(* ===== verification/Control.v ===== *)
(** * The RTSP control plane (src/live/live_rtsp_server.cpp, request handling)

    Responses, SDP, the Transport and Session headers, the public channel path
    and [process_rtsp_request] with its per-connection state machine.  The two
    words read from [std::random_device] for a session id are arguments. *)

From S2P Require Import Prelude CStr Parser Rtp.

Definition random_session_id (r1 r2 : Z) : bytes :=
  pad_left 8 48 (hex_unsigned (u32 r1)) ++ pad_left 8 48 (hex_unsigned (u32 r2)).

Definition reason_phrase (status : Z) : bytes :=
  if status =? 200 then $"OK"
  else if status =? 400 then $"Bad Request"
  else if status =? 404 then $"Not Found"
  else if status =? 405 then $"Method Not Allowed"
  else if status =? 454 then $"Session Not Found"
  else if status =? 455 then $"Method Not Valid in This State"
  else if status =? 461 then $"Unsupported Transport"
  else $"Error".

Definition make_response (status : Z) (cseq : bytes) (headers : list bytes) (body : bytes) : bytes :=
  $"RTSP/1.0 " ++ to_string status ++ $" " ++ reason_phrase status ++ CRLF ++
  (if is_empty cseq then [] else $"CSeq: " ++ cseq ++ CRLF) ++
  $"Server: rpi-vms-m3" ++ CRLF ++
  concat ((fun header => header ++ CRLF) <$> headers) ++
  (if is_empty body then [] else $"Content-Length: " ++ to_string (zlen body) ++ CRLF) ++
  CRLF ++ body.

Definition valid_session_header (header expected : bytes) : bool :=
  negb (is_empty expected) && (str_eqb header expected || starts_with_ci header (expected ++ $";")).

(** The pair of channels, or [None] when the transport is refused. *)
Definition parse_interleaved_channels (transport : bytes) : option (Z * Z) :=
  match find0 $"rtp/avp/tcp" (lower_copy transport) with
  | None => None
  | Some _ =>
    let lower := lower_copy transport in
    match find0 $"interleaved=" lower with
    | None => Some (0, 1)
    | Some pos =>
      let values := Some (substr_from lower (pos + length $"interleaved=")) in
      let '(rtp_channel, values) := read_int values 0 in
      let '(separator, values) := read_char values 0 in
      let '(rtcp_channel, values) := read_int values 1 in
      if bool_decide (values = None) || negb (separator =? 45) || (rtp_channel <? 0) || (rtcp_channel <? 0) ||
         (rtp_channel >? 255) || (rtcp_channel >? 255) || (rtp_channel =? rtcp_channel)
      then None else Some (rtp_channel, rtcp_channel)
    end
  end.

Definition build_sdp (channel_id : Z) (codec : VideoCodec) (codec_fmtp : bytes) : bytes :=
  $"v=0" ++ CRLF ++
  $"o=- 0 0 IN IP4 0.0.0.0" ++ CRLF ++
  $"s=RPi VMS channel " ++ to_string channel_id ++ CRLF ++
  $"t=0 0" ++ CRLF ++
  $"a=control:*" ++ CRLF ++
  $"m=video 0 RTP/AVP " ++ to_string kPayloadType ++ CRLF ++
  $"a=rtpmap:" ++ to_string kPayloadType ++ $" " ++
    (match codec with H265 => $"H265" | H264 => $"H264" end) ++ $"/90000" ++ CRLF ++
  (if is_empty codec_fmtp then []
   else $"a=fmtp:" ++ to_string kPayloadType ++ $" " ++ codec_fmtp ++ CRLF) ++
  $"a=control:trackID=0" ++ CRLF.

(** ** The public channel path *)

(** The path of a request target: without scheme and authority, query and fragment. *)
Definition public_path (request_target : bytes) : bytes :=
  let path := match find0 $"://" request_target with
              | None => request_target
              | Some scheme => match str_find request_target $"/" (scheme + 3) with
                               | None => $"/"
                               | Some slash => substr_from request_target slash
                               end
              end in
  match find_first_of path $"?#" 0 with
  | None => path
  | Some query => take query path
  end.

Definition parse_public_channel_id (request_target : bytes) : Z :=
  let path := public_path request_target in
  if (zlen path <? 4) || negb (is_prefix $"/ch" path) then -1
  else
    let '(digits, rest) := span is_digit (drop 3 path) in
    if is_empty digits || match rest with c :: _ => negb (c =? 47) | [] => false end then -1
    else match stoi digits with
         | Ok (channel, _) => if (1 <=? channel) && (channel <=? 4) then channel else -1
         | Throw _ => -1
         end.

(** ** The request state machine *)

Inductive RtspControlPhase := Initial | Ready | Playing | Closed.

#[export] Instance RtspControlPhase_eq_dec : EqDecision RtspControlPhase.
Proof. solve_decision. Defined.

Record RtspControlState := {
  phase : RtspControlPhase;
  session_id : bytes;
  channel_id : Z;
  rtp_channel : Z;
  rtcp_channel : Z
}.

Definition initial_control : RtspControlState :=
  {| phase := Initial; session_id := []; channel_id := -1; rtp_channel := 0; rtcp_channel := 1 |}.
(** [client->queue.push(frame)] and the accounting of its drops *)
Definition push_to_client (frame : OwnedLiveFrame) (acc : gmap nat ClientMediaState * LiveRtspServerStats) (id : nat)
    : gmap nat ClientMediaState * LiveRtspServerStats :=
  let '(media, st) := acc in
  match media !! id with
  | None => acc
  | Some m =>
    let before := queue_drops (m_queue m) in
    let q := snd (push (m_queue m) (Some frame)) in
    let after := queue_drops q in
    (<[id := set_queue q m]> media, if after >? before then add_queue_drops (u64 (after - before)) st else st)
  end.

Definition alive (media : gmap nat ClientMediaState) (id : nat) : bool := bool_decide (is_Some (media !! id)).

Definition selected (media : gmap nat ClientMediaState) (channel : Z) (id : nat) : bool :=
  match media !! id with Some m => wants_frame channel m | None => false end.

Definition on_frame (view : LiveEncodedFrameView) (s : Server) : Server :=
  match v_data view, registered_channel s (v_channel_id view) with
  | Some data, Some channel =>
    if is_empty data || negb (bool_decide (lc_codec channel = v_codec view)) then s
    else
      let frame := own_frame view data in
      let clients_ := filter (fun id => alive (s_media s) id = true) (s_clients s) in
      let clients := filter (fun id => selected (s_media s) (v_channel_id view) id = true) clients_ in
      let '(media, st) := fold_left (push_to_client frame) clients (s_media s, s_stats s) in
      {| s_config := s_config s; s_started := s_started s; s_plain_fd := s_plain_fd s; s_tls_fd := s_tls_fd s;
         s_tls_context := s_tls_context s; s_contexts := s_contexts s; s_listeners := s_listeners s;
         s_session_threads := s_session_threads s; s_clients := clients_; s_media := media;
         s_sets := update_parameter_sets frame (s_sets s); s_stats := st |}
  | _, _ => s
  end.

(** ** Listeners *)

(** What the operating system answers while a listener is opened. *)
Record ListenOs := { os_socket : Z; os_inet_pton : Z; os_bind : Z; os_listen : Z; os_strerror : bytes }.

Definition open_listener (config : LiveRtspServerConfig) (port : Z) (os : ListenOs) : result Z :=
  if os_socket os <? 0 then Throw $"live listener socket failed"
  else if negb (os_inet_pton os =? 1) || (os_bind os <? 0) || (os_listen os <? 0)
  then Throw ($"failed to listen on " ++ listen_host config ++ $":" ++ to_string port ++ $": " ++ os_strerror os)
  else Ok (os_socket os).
-------------------------
**Aim of the exercise**
Your answer should reproduce each line of the listing that holds the word "LiveRtspServerStats".

**Solution for this task**
Definition push_to_client (frame : OwnedLiveFrame) (acc : gmap nat ClientMediaState * LiveRtspServerStats) (id : nat)
    : gmap nat ClientMediaState * LiveRtspServerStats :=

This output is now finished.